About 400 Syrian and Lebanese forces assembled on the narrow parade grounds and were jointly reviewed by the chiefs of staff for each as dignitaries looked on.
The Syrian army Chief of Staff, Gen. Ali Habib, defended his country's nearly three decade stay, saying Lebanon was being left a stronger nation.
"It goes without saying that Syrian armed forces didn't enter Lebanon because they wanted to, but because of a call from the Lebanese government," Habib said. "Syria never had any desires or ambitions in Lebanon except to preserve it's unity."
Syrian forces controlled much of the country's affairs for 29 years, but pressure came for them to withdraw after former Lebanese prime minister Rafik Hariri was assassinated February 14 in a car bombing.
Many Lebanese people blamed Damascus for the killing, which sparked massive demonstrations calling for Syria to leave the nation.

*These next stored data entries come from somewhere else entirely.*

Lemma soft_target_is_output_of_previous_level_witness :
  (train_batch (T := Toy.types) (K := Toy.torch) [4; 8; 16] 0%nat 0%nat
     (fresh_meters (K := Toy.torch) [4; 8; 16]) Toy.w0
     = Returned (fst Toy.train_4_8_16, snd Toy.train_4_8_16) /\
   length (fresh_meters (K := Toy.torch) [4; 8; 16]) = length [4; 8; 16]) /\
  exists (out_ref : Toy.term) (outs : list Toy.term)
         (cs : list (Call (T := Toy.types))),
    output_at (K := Toy.torch) true Toy.w0 0%nat 32 out_ref /\
    Forall2 (output_at (K := Toy.torch) true Toy.w0 0%nat) [4; 8; 16] outs /\
    calls (snd Toy.train_4_8_16) = calls Toy.w0 ++ cs /\
    nth_error (backward_losses cs) 0 = Some (Toy.Crit out_ref 0%nat) /\
    (forall o, nth_error outs 0 = Some o ->
       nth_error (backward_losses cs) 1
         = Some (Toy.CritSoft o (Toy.Softmax (Toy.Detach out_ref)))) /\
    (forall i o_prev o,
       nth_error outs i = Some o_prev ->
       nth_error outs (S i) = Some o ->
       nth_error (backward_losses cs) (S (S i))
         = Some (Toy.CritSoft o (Toy.Softmax (Toy.Detach o_prev)))).
Proof.
  split.
  { split; vm_compute; reflexivity. }
  apply (soft_target_is_output_of_previous_level
           (T := Toy.types) (K := Toy.torch) [4; 8; 16] 0%nat 0%nat
           (fresh_meters (K := Toy.torch) [4; 8; 16])
           (fst Toy.train_4_8_16) Toy.w0 (snd Toy.train_4_8_16));
    vm_compute; reflexivity.
Defined.

(** C2 fails as stated: in the list [4; 8; 16] the level 8 is judged
    against the softmax of the detached output of level 4, the level
    below it, and not against that of level 16, the next higher one. *)
Lemma soft_target_of_8_comes_from_4 :
  train_batch (T := Toy.types) (K := Toy.torch) [4; 8; 16] 0%nat 0%nat
    (fresh_meters (K := Toy.torch) [4; 8; 16]) Toy.w0
    = Returned (fst Toy.train_4_8_16, snd Toy.train_4_8_16) /\
  nth_error (backward_losses (calls (snd Toy.train_4_8_16))) 2
    = Some (Toy.CritSoft (Toy.Out 0 8 8 0)
              (Toy.Softmax (Toy.Detach (Toy.Out 0 4 4 0)))) /\
  nth_error (backward_losses (calls (snd Toy.train_4_8_16))) 2
    <> Some (Toy.CritSoft (Toy.Out 0 8 8 0)
               (Toy.Softmax (Toy.Detach (Toy.Out 0 16 16 0)))).
Proof.
  split; [vm_compute; reflexivity|].
  assert (E : nth_error (backward_losses (calls (snd Toy.train_4_8_16))) 2
              = Some (Toy.CritSoft (Toy.Out 0 8 8 0)
                        (Toy.Softmax (Toy.Detach (Toy.Out 0 4 4 0)))))
    by (vm_compute; reflexivity).
  rewrite E. split; [reflexivity|]. discriminate.
Qed.

(** ** The epoch loop *)

(** C8: in the run asked for three epochs, with one training batch and
    one validation batch, no checkpoint is saved and no summary line is
    written.  The training pass of the first epoch takes its optimizer
    step; the evaluation pass over the training data that follows it
    (line 111) stops at the read of [epsilon] (line 188), and the
    [NameError] ends [main] before lines 119-134 are reached. *)
Theorem three_epochs_save_no_checkpoint :
  exists r : Run (T := Toy.types),
    Toy.three_epochs = Raised NameError (Running r) /\
    saved r = [] /\ logged r = [] /\ best_prec1 r = None /\
    count_calls is_step (calls (world r)) = 1%nat /\
    PyList.last (calls (world r)) = Ok (CallGetActivations false false 4 4).
Proof.
  eexists. split; [vm_compute; reflexivity|].
  repeat split; vm_compute; reflexivity.
Qed.

(** * Further properties of the schedule *)

Module ParseFacts.

Lemma split_acc_length (s : string) :
  forall cur, length (PyStr.split_acc cur s) = S (count_commas s).
Proof.
  induction s as [|c s IH]; intros cur; simpl; [reflexivity|].
  destruct (Ascii.eqb c PyStr.comma); simpl; now rewrite IH.
Qed.

Lemma mapM_length {A B : Type} (f : A -> result B) (l : list A) :
  forall l', mapM f l = Ok l' -> length l' = length l.
Proof.
  induction l as [|a l IH]; intros l' H; simpl in H.
  - now injection H as <-.
  - destruct (f a) as [b|e]; simpl in H; [|discriminate].
    destruct (mapM f l) as [bs|e]; simpl in H; [|discriminate].
    injection H as <-. simpl. f_equal. now apply IH.
Qed.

Opposition groups also called on Lebanon's top security officials, all considered to be pro-Syrian, to resign.
On Monday, Lebanon's pro-Syrian security chief Jamil al-Sayyed quit after Syria over the weekend made its final push to jettison most remaining soldiers.
U.N. Secretary General Kofi Annan has dispatched a team to verify Syria's withdrawal.
A security council resolution adopted last September calls for the pullout of all foreign forces from Lebanon.
Syrians entered the country in 1976 as peacekeepers in the Lebanese civil war. By 1990, 40,000 Syrian troops remained.
Over the last 15 years, the number had decreased to 14,000.
Lebanese Army Commander Gen. Michel Suleiman said the nations will always be linked.
"Together comrades in arms against Israel ... a cooperative relationship in all areas together," he said. "To fend off all sectarianism and divisive forces. Our challenges are one. Our interests are one."
Key parliamentary elections are due to be held by May 29, two days before parliament's term ends.
Hariri was a key mover in getting a U.N. resolution to call on Syria to remove its troops and intelligence assets from Lebanon. Resolution 1559, passed last year, also called on Lebanon to disband guerrilla groups.
Hariri's death is at the center of an international investigation authorized by the U.N. Security Council.
A U.N. report released last month said the government of Syria "interfered" with governance in Lebanon in a heavy-handed way that was "the primary reason for the political polarization that ensued" before Hariri's death.